§ Given information
——
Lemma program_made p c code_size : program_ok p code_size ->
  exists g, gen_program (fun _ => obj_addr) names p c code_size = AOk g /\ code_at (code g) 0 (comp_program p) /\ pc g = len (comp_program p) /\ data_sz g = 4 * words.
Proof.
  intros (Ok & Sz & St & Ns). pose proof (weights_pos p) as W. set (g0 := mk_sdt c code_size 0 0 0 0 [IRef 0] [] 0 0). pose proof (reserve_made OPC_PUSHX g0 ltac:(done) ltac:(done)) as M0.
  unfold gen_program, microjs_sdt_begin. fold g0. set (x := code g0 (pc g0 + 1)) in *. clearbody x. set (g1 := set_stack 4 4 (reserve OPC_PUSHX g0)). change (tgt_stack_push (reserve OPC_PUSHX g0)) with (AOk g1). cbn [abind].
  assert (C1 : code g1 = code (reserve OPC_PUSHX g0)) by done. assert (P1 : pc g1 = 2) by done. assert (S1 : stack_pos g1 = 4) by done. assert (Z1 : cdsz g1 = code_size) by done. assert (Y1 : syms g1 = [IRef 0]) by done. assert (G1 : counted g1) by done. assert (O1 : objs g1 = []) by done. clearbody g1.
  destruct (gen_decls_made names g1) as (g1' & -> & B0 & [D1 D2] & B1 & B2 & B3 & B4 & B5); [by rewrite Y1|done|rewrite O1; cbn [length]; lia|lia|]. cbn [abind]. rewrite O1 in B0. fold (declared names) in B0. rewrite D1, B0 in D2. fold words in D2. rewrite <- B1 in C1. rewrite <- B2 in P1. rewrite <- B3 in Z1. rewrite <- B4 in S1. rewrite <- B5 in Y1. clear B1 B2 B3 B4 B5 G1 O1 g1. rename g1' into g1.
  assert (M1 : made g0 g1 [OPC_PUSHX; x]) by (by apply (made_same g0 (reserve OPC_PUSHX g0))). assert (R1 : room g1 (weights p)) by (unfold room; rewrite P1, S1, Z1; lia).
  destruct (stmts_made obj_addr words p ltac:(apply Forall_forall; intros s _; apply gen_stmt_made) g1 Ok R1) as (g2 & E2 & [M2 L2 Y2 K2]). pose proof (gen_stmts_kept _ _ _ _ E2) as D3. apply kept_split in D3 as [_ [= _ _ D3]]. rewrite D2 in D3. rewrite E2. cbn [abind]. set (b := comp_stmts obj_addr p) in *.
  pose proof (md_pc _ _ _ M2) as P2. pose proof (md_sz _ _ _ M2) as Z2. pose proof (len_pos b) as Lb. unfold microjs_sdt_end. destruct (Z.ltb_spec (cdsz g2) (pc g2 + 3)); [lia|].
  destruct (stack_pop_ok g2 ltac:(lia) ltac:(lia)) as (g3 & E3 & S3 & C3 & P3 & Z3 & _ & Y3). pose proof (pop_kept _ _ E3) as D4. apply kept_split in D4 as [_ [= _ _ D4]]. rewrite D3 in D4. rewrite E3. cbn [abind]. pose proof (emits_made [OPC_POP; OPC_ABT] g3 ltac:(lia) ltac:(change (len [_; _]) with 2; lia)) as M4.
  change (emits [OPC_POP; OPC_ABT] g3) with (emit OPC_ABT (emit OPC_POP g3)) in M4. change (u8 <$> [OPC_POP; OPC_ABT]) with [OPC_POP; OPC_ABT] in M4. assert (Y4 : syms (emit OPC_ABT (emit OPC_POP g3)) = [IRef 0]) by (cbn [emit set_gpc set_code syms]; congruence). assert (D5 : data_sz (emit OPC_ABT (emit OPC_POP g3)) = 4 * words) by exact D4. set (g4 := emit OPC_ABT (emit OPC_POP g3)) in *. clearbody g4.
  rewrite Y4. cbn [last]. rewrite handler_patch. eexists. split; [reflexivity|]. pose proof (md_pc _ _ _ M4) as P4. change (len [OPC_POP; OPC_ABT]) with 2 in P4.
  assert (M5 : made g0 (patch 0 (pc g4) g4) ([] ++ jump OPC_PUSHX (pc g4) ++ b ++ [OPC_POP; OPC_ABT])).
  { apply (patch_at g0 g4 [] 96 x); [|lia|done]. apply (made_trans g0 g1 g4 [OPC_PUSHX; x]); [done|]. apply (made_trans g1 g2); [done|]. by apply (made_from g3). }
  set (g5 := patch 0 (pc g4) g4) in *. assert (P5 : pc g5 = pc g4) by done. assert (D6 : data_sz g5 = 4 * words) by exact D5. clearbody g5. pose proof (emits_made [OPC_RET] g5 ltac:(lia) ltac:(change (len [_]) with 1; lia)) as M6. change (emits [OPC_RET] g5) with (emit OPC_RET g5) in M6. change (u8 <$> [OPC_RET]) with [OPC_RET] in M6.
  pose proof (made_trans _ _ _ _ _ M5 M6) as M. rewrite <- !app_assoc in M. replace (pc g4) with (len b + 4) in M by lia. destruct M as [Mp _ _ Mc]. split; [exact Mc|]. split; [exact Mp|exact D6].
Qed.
——
§ Assigned task
Reproduce the records above line by line, without any change, up to and including the line that holds "destruct (stmts_made obj_addr".

§ Response for this exercise
Lemma program_made p c code_size : program_ok p code_size ->
  exists g, gen_program (fun _ => obj_addr) names p c code_size = AOk g /\ code_at (code g) 0 (comp_program p) /\ pc g = len (comp_program p) /\ data_sz g = 4 * words.
Proof.
  intros (Ok & Sz & St & Ns). pose proof (weights_pos p) as W. set (g0 := mk_sdt c code_size 0 0 0 0 [IRef 0] [] 0 0). pose proof (reserve_made OPC_PUSHX g0 ltac:(done) ltac:(done)) as M0.
  unfold gen_program, microjs_sdt_begin. fold g0. set (x := code g0 (pc g0 + 1)) in *. clearbody x. set (g1 := set_stack 4 4 (reserve OPC_PUSHX g0)). change (tgt_stack_push (reserve OPC_PUSHX g0)) with (AOk g1). cbn [abind].
  assert (C1 : code g1 = code (reserve OPC_PUSHX g0)) by done. assert (P1 : pc g1 = 2) by done. assert (S1 : stack_pos g1 = 4) by done. assert (Z1 : cdsz g1 = code_size) by done. assert (Y1 : syms g1 = [IRef 0]) by done. assert (G1 : counted g1) by done. assert (O1 : objs g1 = []) by done. clearbody g1.
  destruct (gen_decls_made names g1) as (g1' & -> & B0 & [D1 D2] & B1 & B2 & B3 & B4 & B5); [by rewrite Y1|done|rewrite O1; cbn [length]; lia|lia|]. cbn [abind]. rewrite O1 in B0. fold (declared names) in B0. rewrite D1, B0 in D2. fold words in D2. rewrite <- B1 in C1. rewrite <- B2 in P1. rewrite <- B3 in Z1. rewrite <- B4 in S1. rewrite <- B5 in Y1. clear B1 B2 B3 B4 B5 G1 O1 g1. rename g1' into g1.
  assert (M1 : made g0 g1 [OPC_PUSHX; x]) by (by apply (made_same g0 (reserve OPC_PUSHX g0))). assert (R1 : room g1 (weights p)) by (unfold room; rewrite P1, S1, Z1; lia).
  destruct (stmts_made obj_addr words p ltac:(apply Forall_forall; intros s _; apply gen_stmt_made) g1 Ok R1) as (g2 & E2 & [M2 L2 Y2 K2]). pose proof (gen_stmts_kept _ _ _ _ E2) as D3. apply kept_split in D3 as [_ [= _ _ D3]]. rewrite D2 in D3. rewrite E2. cbn [abind]. set (b := comp_stmts obj_addr p) in *.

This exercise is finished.